(Saved data entries)
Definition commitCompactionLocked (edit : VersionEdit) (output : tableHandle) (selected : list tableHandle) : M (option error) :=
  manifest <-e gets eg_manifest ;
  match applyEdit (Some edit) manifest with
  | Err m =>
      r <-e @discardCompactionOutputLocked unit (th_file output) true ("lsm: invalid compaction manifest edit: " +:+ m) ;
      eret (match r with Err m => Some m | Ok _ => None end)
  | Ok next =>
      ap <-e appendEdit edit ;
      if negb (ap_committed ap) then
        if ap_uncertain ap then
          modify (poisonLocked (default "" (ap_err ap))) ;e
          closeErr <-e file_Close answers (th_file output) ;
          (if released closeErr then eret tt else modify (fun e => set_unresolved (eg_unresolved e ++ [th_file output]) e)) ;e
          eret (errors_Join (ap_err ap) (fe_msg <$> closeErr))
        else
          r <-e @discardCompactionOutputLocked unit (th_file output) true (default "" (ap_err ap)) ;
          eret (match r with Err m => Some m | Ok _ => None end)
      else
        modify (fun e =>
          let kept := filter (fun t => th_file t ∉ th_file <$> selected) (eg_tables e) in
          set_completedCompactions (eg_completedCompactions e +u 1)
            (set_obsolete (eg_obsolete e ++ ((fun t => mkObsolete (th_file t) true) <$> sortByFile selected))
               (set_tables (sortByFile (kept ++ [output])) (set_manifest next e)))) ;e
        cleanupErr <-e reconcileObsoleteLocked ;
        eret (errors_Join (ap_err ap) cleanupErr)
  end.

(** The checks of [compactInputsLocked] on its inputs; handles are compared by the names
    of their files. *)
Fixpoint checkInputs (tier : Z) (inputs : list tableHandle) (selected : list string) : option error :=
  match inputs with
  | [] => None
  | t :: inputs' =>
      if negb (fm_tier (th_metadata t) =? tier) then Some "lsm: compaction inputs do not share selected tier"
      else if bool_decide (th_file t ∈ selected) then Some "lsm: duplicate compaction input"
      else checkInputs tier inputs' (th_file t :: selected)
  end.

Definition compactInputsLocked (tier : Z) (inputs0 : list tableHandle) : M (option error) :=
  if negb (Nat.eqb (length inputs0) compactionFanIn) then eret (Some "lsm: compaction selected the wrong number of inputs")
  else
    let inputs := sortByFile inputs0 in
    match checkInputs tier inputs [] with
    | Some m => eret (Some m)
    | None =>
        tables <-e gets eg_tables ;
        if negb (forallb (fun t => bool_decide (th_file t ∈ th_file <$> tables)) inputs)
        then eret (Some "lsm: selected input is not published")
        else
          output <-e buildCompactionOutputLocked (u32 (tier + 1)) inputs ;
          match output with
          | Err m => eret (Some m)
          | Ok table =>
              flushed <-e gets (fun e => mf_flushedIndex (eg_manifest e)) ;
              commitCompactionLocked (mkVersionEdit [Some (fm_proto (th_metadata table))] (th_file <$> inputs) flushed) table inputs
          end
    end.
--
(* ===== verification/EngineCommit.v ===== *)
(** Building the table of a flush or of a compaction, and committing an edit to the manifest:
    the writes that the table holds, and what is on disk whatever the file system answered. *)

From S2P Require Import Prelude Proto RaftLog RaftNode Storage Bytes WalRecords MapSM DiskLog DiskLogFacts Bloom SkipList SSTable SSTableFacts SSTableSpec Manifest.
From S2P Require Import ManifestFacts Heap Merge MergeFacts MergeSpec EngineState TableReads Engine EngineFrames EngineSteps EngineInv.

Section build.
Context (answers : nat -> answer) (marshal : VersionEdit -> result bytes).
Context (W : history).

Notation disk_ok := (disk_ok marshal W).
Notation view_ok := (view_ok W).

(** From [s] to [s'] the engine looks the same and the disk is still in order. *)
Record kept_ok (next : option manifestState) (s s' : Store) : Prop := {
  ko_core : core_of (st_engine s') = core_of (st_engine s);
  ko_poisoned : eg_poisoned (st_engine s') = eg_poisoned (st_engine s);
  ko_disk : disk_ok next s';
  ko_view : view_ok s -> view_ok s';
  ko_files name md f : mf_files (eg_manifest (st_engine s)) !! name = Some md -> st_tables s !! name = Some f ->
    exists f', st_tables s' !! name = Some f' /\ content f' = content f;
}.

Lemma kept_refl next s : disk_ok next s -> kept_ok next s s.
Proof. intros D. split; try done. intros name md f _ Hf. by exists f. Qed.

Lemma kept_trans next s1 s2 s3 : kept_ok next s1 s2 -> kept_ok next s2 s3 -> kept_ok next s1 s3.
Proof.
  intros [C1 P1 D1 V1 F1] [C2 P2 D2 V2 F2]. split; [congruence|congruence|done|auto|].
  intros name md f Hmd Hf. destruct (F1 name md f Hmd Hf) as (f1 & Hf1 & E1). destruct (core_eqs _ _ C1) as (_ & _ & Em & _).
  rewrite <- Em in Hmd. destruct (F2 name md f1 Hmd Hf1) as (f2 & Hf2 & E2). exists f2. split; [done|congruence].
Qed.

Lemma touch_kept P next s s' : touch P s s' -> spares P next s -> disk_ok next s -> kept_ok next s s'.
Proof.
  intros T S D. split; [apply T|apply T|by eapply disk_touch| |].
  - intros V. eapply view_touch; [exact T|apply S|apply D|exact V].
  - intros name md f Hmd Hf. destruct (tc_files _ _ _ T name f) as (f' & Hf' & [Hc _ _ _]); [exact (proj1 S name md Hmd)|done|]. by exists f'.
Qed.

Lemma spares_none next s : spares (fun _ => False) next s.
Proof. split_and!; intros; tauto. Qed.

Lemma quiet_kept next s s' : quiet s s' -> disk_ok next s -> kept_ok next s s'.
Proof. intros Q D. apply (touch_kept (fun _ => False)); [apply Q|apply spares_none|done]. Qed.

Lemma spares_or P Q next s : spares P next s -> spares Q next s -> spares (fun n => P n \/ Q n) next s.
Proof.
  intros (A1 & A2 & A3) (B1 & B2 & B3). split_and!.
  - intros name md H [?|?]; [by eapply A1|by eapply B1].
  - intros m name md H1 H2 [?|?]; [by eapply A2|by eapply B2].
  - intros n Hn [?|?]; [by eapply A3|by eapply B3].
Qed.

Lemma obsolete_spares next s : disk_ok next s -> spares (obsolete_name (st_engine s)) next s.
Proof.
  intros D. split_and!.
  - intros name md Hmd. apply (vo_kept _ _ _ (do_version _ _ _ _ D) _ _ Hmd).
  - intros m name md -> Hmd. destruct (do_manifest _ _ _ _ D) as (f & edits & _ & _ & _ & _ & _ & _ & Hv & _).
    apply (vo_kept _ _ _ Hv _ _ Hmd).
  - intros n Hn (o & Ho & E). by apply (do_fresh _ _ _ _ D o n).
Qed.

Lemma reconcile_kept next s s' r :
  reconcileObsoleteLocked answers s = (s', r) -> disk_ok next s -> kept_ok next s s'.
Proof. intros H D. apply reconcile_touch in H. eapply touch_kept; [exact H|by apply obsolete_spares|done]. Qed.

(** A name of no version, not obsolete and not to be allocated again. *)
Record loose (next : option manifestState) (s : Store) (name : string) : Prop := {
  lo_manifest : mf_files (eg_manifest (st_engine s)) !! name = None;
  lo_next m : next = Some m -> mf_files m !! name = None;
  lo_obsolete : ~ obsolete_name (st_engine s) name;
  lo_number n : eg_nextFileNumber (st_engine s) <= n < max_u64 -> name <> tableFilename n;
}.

What the task asks: Taking the line with "- intros m name md H1" as the first and the line with "- intros m name md ->" as the last, retype that stretch of the data above exactly, with no other lines.

Completed task:
  - intros m name md H1 H2 [?|?]; [by eapply A2|by eapply B2].
  - intros n Hn [?|?]; [by eapply A3|by eapply B3].
Qed.

Lemma obsolete_spares next s : disk_ok next s -> spares (obsolete_name (st_engine s)) next s.
Proof.
  intros D. split_and!.
  - intros name md Hmd. apply (vo_kept _ _ _ (do_version _ _ _ _ D) _ _ Hmd).
  - intros m name md -> Hmd. destruct (do_manifest _ _ _ _ D) as (f & edits & _ & _ & _ & _ & _ & _ & Hv & _).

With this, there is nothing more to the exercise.